I must confess that I never particularly liked the German gastronomic magazines. A huge number of these fall either in the recipe collection or lifestyle groups: neither interest me much. I would have enough recipe to test to keep me busy for the next 15-20 years if I wanted to. The lifestyle magazines IMO aim at those who would want to be there – with the cool cars, perfect designed homes and clothes, drinking incredibly expensive wines – but are not rich and or sophisticated enough to live that life.
The only "real" food magazine to my eyes (at least among those widely available), Feinschmecker, always gave me the impression of being a food for show-offs kind of publication. I do occasionally buy it, but I have never went through a single issue without feeling terribly pissed off with one article or the other. Especially when people like Wolfram Siebeck, one of Germany's finest gourmets pens, go on with their spiel about how German haute cuisine is superior to others, even the French. Having read the same things in Italian magazines for ages, I know all too well what prejudiced and delusional culinary national pride hides behind this chest thumping, and I cannot avoid getting mad about it.

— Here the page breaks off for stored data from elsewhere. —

(** What [TABLE[lessonKey]] can be: [undefined], the object of a lesson, or
    the built-in object (a function, or the prototype itself) that the name
    inherits. *)
Inductive LessonEntry : Type :=
| NoLesson
| LessonObject (exercises : gmap string string)
| InheritedObject (property : string).

(** What [codeSolution] and [codeTemplate] can be: [undefined], a text, or
    whatever the engine holds at a path of property names below
    [Object.prototype]; the model does not look inside built-in objects, so
    the last stands for any value, [undefined] included. *)
Inductive JsValue : Type :=
| JUndefined
| JString (text : string)
| JBuiltin (path : list string).

Record ExerciseContent : Type := mkExerciseContent {
  codeSolution : JsValue;
  codeTemplate : JsValue
}.

(** [TABLE[lessonKey]] on a table with the own entries [table]. *)
Definition lesson_entry (table : gmap string (gmap string string))
           (lessonKey : string) : LessonEntry :=
  match table !! lessonKey with
  | Some exercises => LessonObject exercises
  | None => if is_inherited lessonKey then InheritedObject lessonKey else NoLesson
  end.

(** [entry[key]]: throws on [undefined]; the object of a lesson is a plain
    object too. *)
Definition member (entry : LessonEntry) (key : string) : Result JsValue :=
  match entry with
  | NoLesson => Throw TypeError
  | LessonObject exercises =>
      Ok match exercises !! key with
         | Some text => JString text
         | None => if is_inherited key then JBuiltin [key] else JUndefined
         end
  | InheritedObject property => Ok (JBuiltin [property; key])
  end.

(** An object is truthy, [undefined] is not. *)
Definition truthy (entry : LessonEntry) : bool :=
  match entry with
  | NoLesson => false
  | LessonObject _ | InheritedObject _ => true
  end.

Section Content.

(** The own entries of the tables of [@/constants/solidity/code-solutions]
    and [@/constants/solidity/code-exercises]: lesson key, then exercise
    name, to text. *)
Variables CODE_SOLUTIONS CODE_EXERCISES : gmap string (gmap string string).

(** The callback of [useMemo] (lines 28 to 36). *)
Definition exerciseContent (lessonKey exercise : string)
  : Result ExerciseContent :=
  if truthy (lesson_entry CODE_SOLUTIONS lessonKey)
     && truthy (lesson_entry CODE_EXERCISES lessonKey)
  then
    (try solution <- member (lesson_entry CODE_SOLUTIONS lessonKey) exercise;
     try template <- member (lesson_entry CODE_EXERCISES lessonKey) exercise;
     Ok {| codeSolution := solution; codeTemplate := template |})%result
  else Ok {| codeSolution := JString ""; codeTemplate := JString "" |}.

End Content.



(* ===================================================================== *)
(** ** IdeComponent: state, setters and handlers *)
(* ===================================================================== *)

(** One mounted [IdeComponent]: the [exercise] prop and the six state
    variables of [useState]. *)
Record View : Type := mkView {
  exercise : string;
  code : string;
  tries : Z;
  solutionViewer : bool;
  showSolutionButton : bool;
  completedExerciseNumber : Z;
  isModalOpen : bool
}.

(** What leaves the tracker: a call of the [onComplete] prop, and the opening
    of the completion dialog by [setIsModalOpen(true)]. *)
Inductive Signal : Type :=
| OnComplete (n : Z)
| LessonFinished.

Global Instance Signal_eq_dec : EqDecision Signal.
Proof. solve_decision. Defined.

(** Code that queues state updates and calls out. *)
Definition Act (A : Type) : Type := View -> A * View * list Signal.

Definition ret {A : Type} (a : A) : Act A := fun v => (a, v, []).

Definition bind {A B : Type} (m : Act A) (k : A -> Act B) : Act B :=
  fun v =>
    let '(a, v1, out1) := m v in
    let '(b, v2, out2) := k a v1 in
    (b, v2, (out1 ++ out2)%list).

Declare Scope act_scope.
Delimit Scope act_scope with act.
Notation "m ;; k" := (bind m (fun _ => k))
  (at level 100, right associativity) : act_scope.

Definition skip : Act unit := ret tt.

Definition onComplete (n : Z) : Act unit :=
  fun v => (tt, v, [OnComplete n]).

Definition setCode (s : string) : Act unit :=
  fun v => (tt, mkView (exercise v) s (tries v) (solutionViewer v)
                  (showSolutionButton v) (completedExerciseNumber v)
                  (isModalOpen v), []).

Definition setSolutionViewer (b : bool) : Act unit :=
  fun v => (tt, mkView (exercise v) (code v) (tries v) b
                  (showSolutionButton v) (completedExerciseNumber v)
                  (isModalOpen v), []).

(** [setTries(updater)]: the updater gets the queued value and may itself
    queue updates; [setTries(n)] is [setTries (fun _ => ret n)]. *)
Definition setTries (updater : Z -> Act Z) : Act unit :=
  fun v =>
    let '(n, v1, out) := updater (tries v) v in
    (tt, mkView (exercise v1) (code v1) n (solutionViewer v1)
           (showSolutionButton v1) (completedExerciseNumber v1)
           (isModalOpen v1), out).

Definition setShowSolutionButton (updater : bool -> bool) : Act unit :=
  fun v => (tt, mkView (exercise v) (code v) (tries v) (solutionViewer v)
                  (updater (showSolutionButton v)) (completedExerciseNumber v)
                  (isModalOpen v), []).

Definition setCompletedExerciseNumber (n : Z) : Act unit :=
  fun v => (tt, mkView (exercise v) (code v) (tries v) (solutionViewer v)
                  (showSolutionButton v) n (isModalOpen v), []).

Definition setIsModalOpen (b : bool) : Act unit :=
  fun v => (tt, mkView (exercise v) (code v) (tries v) (solutionViewer v)
                  (showSolutionButton v) (completedExerciseNumber v) b,
            if b then [LessonFinished] else []).

(** [submissionHandler] (lines 38 to 58).  [snap] holds the values the
    handler closes over.  The state variable [completedExerciseNumber] holds
    integers, so the assignment under the guard is written on the integer the
    guard has seen. *)
Definition submissionHandler (snap : View) (isCorrect : bool) : Act unit :=
  (if isCorrect then
     let currentExerciseNumber := parseInt (replace "exercise" "" (exercise snap)) in
     (if number_gt currentExerciseNumber (completedExerciseNumber snap)
      then match currentExerciseNumber with
           | Num n => onComplete n ;; setCompletedExerciseNumber n
           | NaN => skip
           end
      else skip) ;;
     setSolutionViewer false ;;
     setTries (fun _ => ret 0)
   else
     setTries (fun _ =>
       let newTries := tries snap + 1 in
       (if newTries >? 2 then setSolutionViewer true else skip) ;;
       ret newTries))%act.

(** [handleSolutionButtonClick] (lines 60 to 64). *)
Definition handleSolutionButtonClick (reveal : bool) : Act unit :=
  (setShowSolutionButton negb ;;
   setSolutionViewer reveal ;;
   setTries (fun _ => ret 0))%act.

(** The body of the effect (lines 66 to 70). *)
Definition completedEffect (snap : View) : Act unit :=
  if completedExerciseNumber snap =? 5 then setIsModalOpen true else skip.

(** [useEffect(body, [completedExerciseNumber])]: the body runs after the
    first render ([previous = None]) and after every render in which the
    dependency differs from its value at the render before. *)
Definition useEffect (previous : option Z) : Act unit :=
  fun v =>
    match previous with
    | None => completedEffect v v
    | Some dep =>
        if dep =? completedExerciseNumber v then skip v else completedEffect v v
    end.

(** The values of [useState] at the first render; the [exercise] prop
    defaults to ["exercise1"]. *)
Definition initial (exerciseProp : option string) : View :=
  {| exercise := default "exercise1" exerciseProp;
     code := "";
     tries := 0;
     solutionViewer := false;
     showSolutionButton := false;
     completedExerciseNumber := 0;
     isModalOpen := false |}.

(** What can happen to a mounted component. *)
Inductive Event : Type :=
| Submit (isCorrect : bool)              (* onSubmission of the editor or of the submit button *)
| SolutionButtonClick (reveal : bool)    (* the Answers and Code buttons *)
| EditorChange (newCode : option string) (* onChange of the editor *)
| ModalClose                             (* isClose of the dialog *)
| NewProps (exerciseProp : option string). (* the parent renders it with another prop *)

Definition setExercise (s : string) : Act unit :=
  fun v => (tt, mkView s (code v) (tries v) (solutionViewer v)
                  (showSolutionButton v) (completedExerciseNumber v)
                  (isModalOpen v), []).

Last week my attention was grabbed by a new addition to the usual suspect on the cooking shelf of my newsagent: the bi-monthly German Gault Millau magazine. Had I missed this in the past five years all the time? No, GM magazine is a new publication. I grabbed one with the secret hope of having finally found what I had searched for. I have long had a greater sympathy for Gault Millau guides than the haughty Michelin ones with their stars falling from the heavens without a word of explanation, so I was favourably inclined to this magazine.